WHAT YOU HAVE TO DO: Which lines of the data below contain "modeRank"? Please show them all.

(Stored items)
Definition restoredCompletedRollback (baseline service : StackService) (expected : ServiceSpec)
    : bool :=
  negb (bool_decide (Name (specAnnotations expected) = "")) && sameService baseline service &&
  negb (serviceChanged baseline service) &&
  bool_decide (updateState <$> serviceUpdateStatus service =
               Some ServiceUpdateStateRollbackCompleted) &&
  bool_decide (serviceUpdateStatus baseline = serviceUpdateStatus service) &&
  SpecsEqual (liveSpec service) expected.

Definition serviceDesiredTasks (service : StackService) : N :=
  if bool_decide (serviceMode service = replicatedServiceMode)
  then default (DesiredTasks service) (serviceReplicas service)
  else DesiredTasks service.

Definition count (p : ServiceTask → bool) (tasks : list ServiceTask) : N :=
  N.of_nat (length (filter (λ t, p t = true) tasks)).

Definition countDesiredTasks : list ServiceTask → N :=
  count (λ t, bool_decide (DesiredState t = TaskStateRunning)).

Definition taskIsActive (s : TaskState) : bool :=
  match s with
  | TaskStateComplete | TaskStateShutdown | TaskStateFailed | TaskStateRejected
  | TaskStateRemove | TaskStateOrphaned => false
  | _ => true
  end.

Definition countActiveTasks : list ServiceTask → N := count (λ t, taskIsActive (CurrentState t)).

Definition isRunning (t : ServiceTask) : bool :=
  bool_decide (DesiredState t = TaskStateRunning) && bool_decide (CurrentState t = TaskStateRunning).

Definition countCurrentRunningTasks (tasks : list ServiceTask) (requireCurrentGeneration : bool)
    (cutoff : Time) : N :=
  count (λ t, isRunning t && negb (requireCurrentGeneration && (taskCreatedAt t <? cutoff)%Z)) tasks.

Definition observedDesiredTasks (service : StackService) (tasks : list ServiceTask) : N :=
  let desired := serviceDesiredTasks service in
  if negb (bool_decide (serviceMode service = globalServiceMode)) then desired
  else if (desired <? countDesiredTasks tasks)%N then countDesiredTasks tasks else desired.

Definition globalSchedulerPending (baseline service : StackService) (desired : N) : bool :=
  if negb (bool_decide (serviceMode service = globalServiceMode)) || negb (bool_decide (desired = 0%N))
  then false
  else if bool_decide (serviceID baseline = "") || negb (sameService baseline service) then true
  else (0 <? DesiredTasks baseline)%N ||
       negb (bool_decide (taskPlacement (TaskTemplate (liveSpec baseline)) =
                          taskPlacement (TaskTemplate (liveSpec service)))).

Definition zeroDesiredProgress (progress : ServiceProgress) (tasks : list ServiceTask)
    : ServiceProgress :=
  let active := countActiveTasks tasks in
  if bool_decide (active = 0%N) then setState progress ServiceReady "service converged"
  else setMessage progress (boundedDiagnostic ("waiting for active tasks to stop: " +:+
         pretty active +:+ " remaining" +:+ taskFailureDiagnostic tasks)).

(** A cutoff, and whether the generation is still pending. *)
Definition taskGenerationCutoff (baseline service : StackService) : Time * bool :=
  if bool_decide (serviceID baseline = "") || negb (sameService baseline service)
  then (CreatedAt service, false)
  else match serviceUpdateStatus service with
       | None => (time_zero, true)
       | Some status =>
           if is_zero (updateStartedAt status) ||
              negb (UpdatedAt baseline <? updateStartedAt status)%Z
           then (time_zero, true)
           else (updateStartedAt status, false)
       end.

Definition modeRank (m : VerificationMode) : nat :=
  match m with
  | VerifyUnspecified => 0 | VerifyExistingTasks => 1 | VerifyPlacementCompatibleTasks => 2
  | VerifyNewGeneration => 3
  end.

Definition serviceVerificationMode (baseline service : StackService) (unresolved : bool)
    (generation : UpdateGeneration) : VerificationMode :=
  if bool_decide (serviceID baseline = "") || negb (sameService baseline service) ||
     (UpdatedAt service <? UpdatedAt baseline)%Z
  then VerifyNewGeneration
  else
    let mode := ClassifyVerification (liveSpec baseline) (liveSpec service) in
    if bool_decide (ServiceID generation = serviceID service) &&
       (modeRank mode <? modeRank (Mode generation))%nat
    then Mode generation
    else if negb (bool_decide (mode = VerifyExistingTasks)) ||
            (negb unresolved && bool_decide (ServiceID generation = ""))
    then mode
    else match PreviousSpec service with
         | Some previous => ClassifyVerification previous (liveSpec service)
         | None => VerifyNewGeneration
         end.

Definition verificationTaskCutoff (baseline service : StackService) (mode : VerificationMode)
    (unresolved : bool) (generation : UpdateGeneration) : Time * bool :=
  if negb (bool_decide (mode = VerifyNewGeneration)) then (time_zero, false)
  else if bool_decide (ServiceID generation = serviceID service) &&
          negb (is_zero (After_ generation))
  then
    let baseline := setUpdatedAt baseline (After_ generation) in
    if negb (is_zero (TasksAfter generation)) then
      match serviceUpdateStatus service with
      | None => (TasksAfter generation, false)
      | Some _ => (TasksAfter generation, (taskGenerationCutoff baseline service).2)
      end
    else taskGenerationCutoff baseline service
  else if negb unresolved || bool_decide (serviceID baseline = "") ||
          negb (sameService baseline service) ||
          negb (bool_decide (ClassifyVerification (liveSpec baseline) (liveSpec service) =
                             VerifyExistingTasks))
  then taskGenerationCutoff baseline service
  else if (UpdatedAt service <? UpdatedAt baseline)%Z then (time_zero, true)
  else if bool_decide (serviceUpdateStatus service = None) &&
          bool_decide (serviceUpdateStatus baseline = None) &&
          bool_decide (PreviousSpec service = None) && bool_decide (PreviousSpec baseline = None) &&
          bool_decide (taskForceUpdate (TaskTemplate (liveSpec service)) = 0%N) &&
          negb (is_zero (CreatedAt service))
  then (CreatedAt service, false)
  else match serviceUpdateStatus service with
       | None => (time_zero, true)
       | Some status =>
           if is_zero (updateStartedAt status) then (time_zero, true)
           else
             match PreviousSpec service with
             | Some previous =>
                 if Equal (CompareServiceTemplate (NewTaskSpec (TaskTemplate previous))
                             (TaskTemplate (liveSpec service)))
                 then taskGenerationCutoff baseline service
                 else (updateStartedAt status, false)
             | None => (updateStartedAt status, false)
             end
       end.

Definition nodeMatchesConstraints (constraints : list Constraint) (node : option SwarmkitNode) : bool :=
  match node with Some node => NodeMatches constraints node | None => false end.

(** A running task of the service template. *)
Definition matchesCurrentTask (template : TaskSpec) (cutoff : Time) (t : ServiceTask) : bool :=
  isRunning t && negb (taskCreatedAt t <? cutoff)%Z &&
  Equal (CompareServiceTemplate (taskSpec t) template).

Definition countMatchingCurrentRunningTasks (tasks : list ServiceTask) (template : TaskSpec)
    (cutoff : Time) : N := count (matchesCurrentTask template cutoff) tasks.

Definition placementCompatibleTask (template : TaskSpec) (constraints : list Constraint)
    (nodes : gmap string SwarmkitNode) (requireNodeMatch : bool) (t : ServiceTask) : bool :=
  isRunning t &&
  (let comparison := CompareServiceTemplate (taskSpec t) template in
   (Equal comparison && negb requireNodeMatch) ||
   ((Equal comparison || PlacementOnly comparison) &&
    nodeMatchesConstraints constraints (nodes !! taskNode t))).

Definition countPlacementCompatibleRunningTasks (tasks : list ServiceTask) (template : TaskSpec)
    (nodes : gmap string SwarmkitNode) (requireNodeMatch : bool) : N :=
  match templateConstraints template with
  | None => 0
  | Some constraints =>
      count (placementCompatibleTask template constraints nodes requireNodeMatch) tasks
  end.

Definition countVerifiedRunningTasks (tasks : list ServiceTask) (template : TaskSpec)
    (mode : VerificationMode) (cutoff : Time) (nodes : gmap string SwarmkitNode) : N :=
  match mode with
  | VerifyExistingTasks => countPlacementCompatibleRunningTasks tasks template nodes false
  | VerifyPlacementCompatibleTasks => countPlacementCompatibleRunningTasks tasks template nodes true
  | VerifyNewGeneration => countMatchingCurrentRunningTasks tasks template cutoff
  | VerifyUnspecified => 0
  end.

Definition runningServiceProgress (progress : ServiceProgress) (service : StackService)
    (tasks : list ServiceTask) (mode : VerificationMode) (cutoff : Time)
    (nodes : gmap string SwarmkitNode) : ServiceProgress :=
  let progress := setRunning progress
    (countVerifiedRunningTasks tasks (TaskTemplate (liveSpec service)) mode cutoff nodes) in
  match TerminalServiceTaskFailure (liveSpec service) tasks cutoff with
  | Some failed =>
      setFailedTask (setState progress ServiceFailed
        ("task failed with no restarts remaining" +:+ formatTaskDiagnostic failed)) (taskID failed)
  | None =>
      if updatePending (serviceUpdateStatus service) then
        setMessage progress (updateProgressMessage (serviceUpdateStatus service))
      else if bool_decide (Running progress = Desired progress) &&
              bool_decide (countDesiredTasks tasks = Desired progress)
      then setState progress ServiceReady "service converged"
      else setMessage progress (boundedDiagnostic ("waiting for current tasks: " +:+
             pretty (Running progress) +:+ "/" +:+ pretty (Desired progress) +:+ " running" +:+
             taskFailureDiagnostic tasks))
  end.

(** [None]: the update status decides nothing. *)
Definition terminalServiceUpdateProgress (baseline service : StackService)
    (tasks : list ServiceTask) (restored : bool) (progress : ServiceProgress)
    : option ServiceProgress :=
  match terminalUpdateFailure (serviceUpdateStatus service), serviceUpdateStatus service with
  | Some message, Some status =>
      if restored then None
      else if sameService baseline service && serviceChanged baseline service &&
              bool_decide (serviceUpdateStatus baseline = serviceUpdateStatus service) &&
              negb (UpdatedAt baseline <? updateStartedAt status)%Z
      then Some (setMessage progress ("waiting for current update status; previous update was " +:+
                   updateState status))
      else
        let task := terminalFailureTask tasks (updateMessage status)
                      (terminalTaskCutoff baseline service status) in
        Some (setFailedTask (setState progress ServiceFailed (message +:+ formatTaskDiagnostic task))
                (taskID task))
  | _, _ => None
  end.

RESPONSE FOR THIS EXERCISE:
Definition modeRank (m : VerificationMode) : nat :=
       (modeRank mode <? modeRank (Mode generation))%nat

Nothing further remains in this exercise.